_Task requirements_. Every entry here should be copied exactly.

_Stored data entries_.
Record S_ := mkS {
  usable : bool;
  stream : option nat; sessions : nat; sendFailed : bool;
  readCancel : option nat; connections : nat; canceled : gset nat; reading : gset nat;
  audioBytes : Z; speaking : bool; finalizeRequested : bool; finalizePending : bool;
  keepaliveCancel : option nat; keepalives : nat; kaCanceled : gset nat; kaLive : gset nat; lastAudio : Z;
  canReopen : bool; needReopen : bool; reopening : bool; held : list (list Z);
  start : option Z; lastTranscript : option Z; cancel : option nat; deadlines : nat; dlCanceled : gset nat; dlLive : gset nat;
  now : Z; log : list event
}.
#[export] Instance eta_S : Eta S_ := fun s =>
  mkS (usable s) (stream s) (sessions s) (sendFailed s) (readCancel s) (connections s) (canceled s) (reading s) (audioBytes s) (speaking s)
    (finalizeRequested s) (finalizePending s) (keepaliveCancel s) (keepalives s) (kaCanceled s) (kaLive s) (lastAudio s) (canReopen s) (needReopen s)
    (reopening s) (held s) (start s) (lastTranscript s) (cancel s) (deadlines s) (dlCanceled s) (dlLive s) (now s) (log s).
Definition NewStream : S_ :=
  mkS true None 0 false None 0 ∅ ∅ 0 false false false None 0 ∅ ∅ 0 true false false [] None None None 0 ∅ ∅ 0 [].

Abbreviation prog := (Prog.prog S_ unit unit).
Definition emit (e : event) (s : S_) : S_ := s <| log ::= fun l => l ++ [e] |>.
Definition log_ (e : event) : prog unit := do_ (emit e).
(** It goes well or it does not. *)
Definition either : prog bool := Act (fun s => [(true, s); (false, s)]) Ret.
Definition await (b : S_ -> bool) : prog unit := Act (fun s => if b s then [(tt, s)] else []) Ret.
Definition none (l : gset nat) : bool := bool_decide (l = ∅).

(** The provider: whether it is told of a finished utterance, of the start of one, and
    how it wants an idle session held open. *)
Record Provider := mkProvider { finalizer : bool; starter : bool; Timeout : Z; ownKeepalive : bool; silenceBytes : Z }.
Section Service.
Context (pr : Provider).

(** *** The wait for the transcript *)

Definition stopDeadline : prog unit :=
  let! c := act (fun s => (cancel s, s <| cancel := None |>)) in
  match c with None => skip | Some d => do_ (fun s => s <| dlCanceled ::= union {[d]} |>) ;;; await (fun s => none (dlLive s)) end.
Definition startDeadline : prog unit :=
  stopDeadline ;;;
  let! d := act (fun s => (deadlines s, s <| cancel := Some (deadlines s) |> <| deadlines ::= S |>)) in
  do_ (fun s => s <| dlLive ::= union {[d]} |>).
Definition ttfbSpeechStarted : prog unit := stopDeadline ;;; do_ (fun s => s <| lastTranscript := None |>).
Definition interrupted : prog unit := stopDeadline.
(** [BeginTTFB] says whether this one is to be measured. *)
Definition speechEnded (silence : Z) (stamp : option Z) : prog unit :=
  match stamp with
  | None => skip
  | Some t =>
    if Z.eqb silence 0 then skip
    else
      let! first := either in
      when first (do_ (fun s => emit Measuring (s <| start := Some (t - silence)%Z |>)) ;;; startDeadline)
  end.
(** What is reported is listed as it is taken. *)
Definition report (end_ : Z) : prog unit :=
  do_ (fun s => match start s with Some t => emit (Reported (end_ - t)%Z) (s <| start := None |>) | None => s end).
Definition reportNow : prog unit := stopDeadline ;;; let! t := get now in report t.
Definition transcript (finalized : bool) : prog unit :=
  let! t := get now in
  do_ (fun s => s <| lastTranscript := Some t |>) ;;;
  when finalized (stopDeadline ;;; report t).
Definition waitForTranscript (d : nat) : prog unit :=
  let! passed := Act (fun s => (if bool_decide (d ∈ dlCanceled s) then [(false, s)] else []) ++ [(true, s)]) Ret in
  (if passed then let! t := get lastTranscript in match t with Some t => report t | None => skip end else skip) ;;;
  do_ (fun s => s <| dlLive ::= fun l => l ∖ {[d]} |>).

(** *** The session *)

Definition stopKeepalive : prog unit :=
  let! c := act (fun s => (keepaliveCancel s, s <| keepaliveCancel := None |>)) in
  match c with None => skip | Some k => do_ (fun s => s <| kaCanceled ::= union {[k]} |>) ;;; await (fun s => none (kaLive s)) end.
Definition startKeepalive : prog unit :=
  if (Timeout pr <=? 0)%Z then skip
  else
    stopKeepalive ;;;
    let! k := act (fun s => (keepalives s, s <| keepaliveCancel := Some (keepalives s) |> <| keepalives ::= S |> <| lastAudio := now s |>)) in
    do_ (fun s => s <| kaLive ::= union {[k]} |>).
Definition sendKeepalive : prog bool :=
  let! st := get stream in
  match st with
  | None => Ret false
  | Some i =>
    let! ok := either in
    if negb ok then Ret false
    else
      log_ (KeptAlive i) ;;;
      (if ownKeepalive pr then skip else do_ (fun s => s <| audioBytes ::= Z.add (silenceBytes pr) |>)) ;;;
      Ret true
  end.
(** One round of the loop; it gives up when it cannot send. *)
Definition keepaliveRound (k : nat) : prog unit :=
  let! st := get stream in
  match st with
  | None => skip
  | Some _ =>
    let! idle := get (fun s => (now s - lastAudio s)%Z) in
    if (idle <? Timeout pr)%Z then skip
    else
      let! ok := sendKeepalive in
      if ok then do_ (fun s => s <| lastAudio := now s |>) else do_ (fun s => s <| kaLive ::= fun l => l ∖ {[k]} |>)
  end.

Definition DisconnectWebsocket : prog unit :=
  stopKeepalive ;;;
  let! st := act (fun s => (stream s, s <| stream := None |>)) in
  match st with Some i => log_ (Closed i) | None => skip end.
Definition ConnectWebsocket : prog bool :=
  let! ok := either in
  if negb ok then Ret false
  else
    do_ (fun s => emit (Dialed (sessions s)) (s <| stream := Some (sessions s) |> <| sessions ::= S |> <| sendFailed := false |>)) ;;;
    startKeepalive ;;;
    Ret true.
Definition connect : prog bool :=
  let! ok := ConnectWebsocket in
  if negb ok then Ret false
  else
    let! c := act (fun s => (connections s, s <| readCancel := Some (connections s) |> <| connections ::= S |> <| audioBytes := 0%Z |>)) in
    do_ (fun s => s <| reading ::= union {[c]} |>) ;;;
    Ret true.
Definition disconnect : prog unit :=
  let! x := act (fun s => ((readCancel s, audioBytes s), s <| readCancel := None |>)) in
  match x.1 with
  | None => skip
  | Some c =>
    do_ (fun s => s <| canceled ::= union {[c]} |>) ;;;
    await (fun s => none (reading s)) ;;;
    DisconnectWebsocket ;;;
    log_ (Usage x.2)
  end.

_Written solution_.
Record S_ := mkS {
  usable : bool;
  stream : option nat; sessions : nat; sendFailed : bool;
  readCancel : option nat; connections : nat; canceled : gset nat; reading : gset nat;
  audioBytes : Z; speaking : bool; finalizeRequested : bool; finalizePending : bool;
  keepaliveCancel : option nat; keepalives : nat; kaCanceled : gset nat; kaLive : gset nat; lastAudio : Z;
  canReopen : bool; needReopen : bool; reopening : bool; held : list (list Z);
  start : option Z; lastTranscript : option Z; cancel : option nat; deadlines : nat; dlCanceled : gset nat; dlLive : gset nat;
  now : Z; log : list event
}.
#[export] Instance eta_S : Eta S_ := fun s =>
  mkS (usable s) (stream s) (sessions s) (sendFailed s) (readCancel s) (connections s) (canceled s) (reading s) (audioBytes s) (speaking s)
    (finalizeRequested s) (finalizePending s) (keepaliveCancel s) (keepalives s) (kaCanceled s) (kaLive s) (lastAudio s) (canReopen s) (needReopen s)
    (reopening s) (held s) (start s) (lastTranscript s) (cancel s) (deadlines s) (dlCanceled s) (dlLive s) (now s) (log s).
Definition NewStream : S_ :=
  mkS true None 0 false None 0 ∅ ∅ 0 false false false None 0 ∅ ∅ 0 true false false [] None None None 0 ∅ ∅ 0 [].

Abbreviation prog := (Prog.prog S_ unit unit).
Definition emit (e : event) (s : S_) : S_ := s <| log ::= fun l => l ++ [e] |>.
Definition log_ (e : event) : prog unit := do_ (emit e).
(** It goes well or it does not. *)
Definition either : prog bool := Act (fun s => [(true, s); (false, s)]) Ret.
Definition await (b : S_ -> bool) : prog unit := Act (fun s => if b s then [(tt, s)] else []) Ret.
Definition none (l : gset nat) : bool := bool_decide (l = ∅).

(** The provider: whether it is told of a finished utterance, of the start of one, and
    how it wants an idle session held open. *)
Record Provider := mkProvider { finalizer : bool; starter : bool; Timeout : Z; ownKeepalive : bool; silenceBytes : Z }.
Section Service.
Context (pr : Provider).

(** *** The wait for the transcript *)

Definition stopDeadline : prog unit :=
  let! c := act (fun s => (cancel s, s <| cancel := None |>)) in
  match c with None => skip | Some d => do_ (fun s => s <| dlCanceled ::= union {[d]} |>) ;;; await (fun s => none (dlLive s)) end.
Definition startDeadline : prog unit :=
  stopDeadline ;;;
  let! d := act (fun s => (deadlines s, s <| cancel := Some (deadlines s) |> <| deadlines ::= S |>)) in
  do_ (fun s => s <| dlLive ::= union {[d]} |>).
Definition ttfbSpeechStarted : prog unit := stopDeadline ;;; do_ (fun s => s <| lastTranscript := None |>).
Definition interrupted : prog unit := stopDeadline.
(** [BeginTTFB] says whether this one is to be measured. *)
Definition speechEnded (silence : Z) (stamp : option Z) : prog unit :=
  match stamp with
  | None => skip
  | Some t =>
    if Z.eqb silence 0 then skip
    else
      let! first := either in
      when first (do_ (fun s => emit Measuring (s <| start := Some (t - silence)%Z |>)) ;;; startDeadline)
  end.
(** What is reported is listed as it is taken. *)
Definition report (end_ : Z) : prog unit :=
  do_ (fun s => match start s with Some t => emit (Reported (end_ - t)%Z) (s <| start := None |>) | None => s end).
Definition reportNow : prog unit := stopDeadline ;;; let! t := get now in report t.
Definition transcript (finalized : bool) : prog unit :=
  let! t := get now in
  do_ (fun s => s <| lastTranscript := Some t |>) ;;;
  when finalized (stopDeadline ;;; report t).
Definition waitForTranscript (d : nat) : prog unit :=
  let! passed := Act (fun s => (if bool_decide (d ∈ dlCanceled s) then [(false, s)] else []) ++ [(true, s)]) Ret in
  (if passed then let! t := get lastTranscript in match t with Some t => report t | None => skip end else skip) ;;;
  do_ (fun s => s <| dlLive ::= fun l => l ∖ {[d]} |>).

(** *** The session *)

Definition stopKeepalive : prog unit :=
  let! c := act (fun s => (keepaliveCancel s, s <| keepaliveCancel := None |>)) in
  match c with None => skip | Some k => do_ (fun s => s <| kaCanceled ::= union {[k]} |>) ;;; await (fun s => none (kaLive s)) end.
Definition startKeepalive : prog unit :=
  if (Timeout pr <=? 0)%Z then skip
  else
    stopKeepalive ;;;
    let! k := act (fun s => (keepalives s, s <| keepaliveCancel := Some (keepalives s) |> <| keepalives ::= S |> <| lastAudio := now s |>)) in
    do_ (fun s => s <| kaLive ::= union {[k]} |>).
Definition sendKeepalive : prog bool :=
  let! st := get stream in
  match st with
  | None => Ret false
  | Some i =>
    let! ok := either in
    if negb ok then Ret false
    else
      log_ (KeptAlive i) ;;;
      (if ownKeepalive pr then skip else do_ (fun s => s <| audioBytes ::= Z.add (silenceBytes pr) |>)) ;;;
      Ret true
  end.
(** One round of the loop; it gives up when it cannot send. *)
Definition keepaliveRound (k : nat) : prog unit :=
  let! st := get stream in
  match st with
  | None => skip
  | Some _ =>
    let! idle := get (fun s => (now s - lastAudio s)%Z) in
    if (idle <? Timeout pr)%Z then skip
    else
      let! ok := sendKeepalive in
      if ok then do_ (fun s => s <| lastAudio := now s |>) else do_ (fun s => s <| kaLive ::= fun l => l ∖ {[k]} |>)
  end.

Definition DisconnectWebsocket : prog unit :=
  stopKeepalive ;;;
  let! st := act (fun s => (stream s, s <| stream := None |>)) in
  match st with Some i => log_ (Closed i) | None => skip end.
Definition ConnectWebsocket : prog bool :=
  let! ok := either in
  if negb ok then Ret false
  else
    do_ (fun s => emit (Dialed (sessions s)) (s <| stream := Some (sessions s) |> <| sessions ::= S |> <| sendFailed := false |>)) ;;;
    startKeepalive ;;;
    Ret true.
Definition connect : prog bool :=
  let! ok := ConnectWebsocket in
  if negb ok then Ret false
  else
    let! c := act (fun s => (connections s, s <| readCancel := Some (connections s) |> <| connections ::= S |> <| audioBytes := 0%Z |>)) in
    do_ (fun s => s <| reading ::= union {[c]} |>) ;;;
    Ret true.
Definition disconnect : prog unit :=
  let! x := act (fun s => ((readCancel s, audioBytes s), s <| readCancel := None |>)) in
  match x.1 with
  | None => skip
  | Some c =>
    do_ (fun s => s <| canceled ::= union {[c]} |>) ;;;
    await (fun s => none (reading s)) ;;;
    DisconnectWebsocket ;;;
    log_ (Usage x.2)
  end.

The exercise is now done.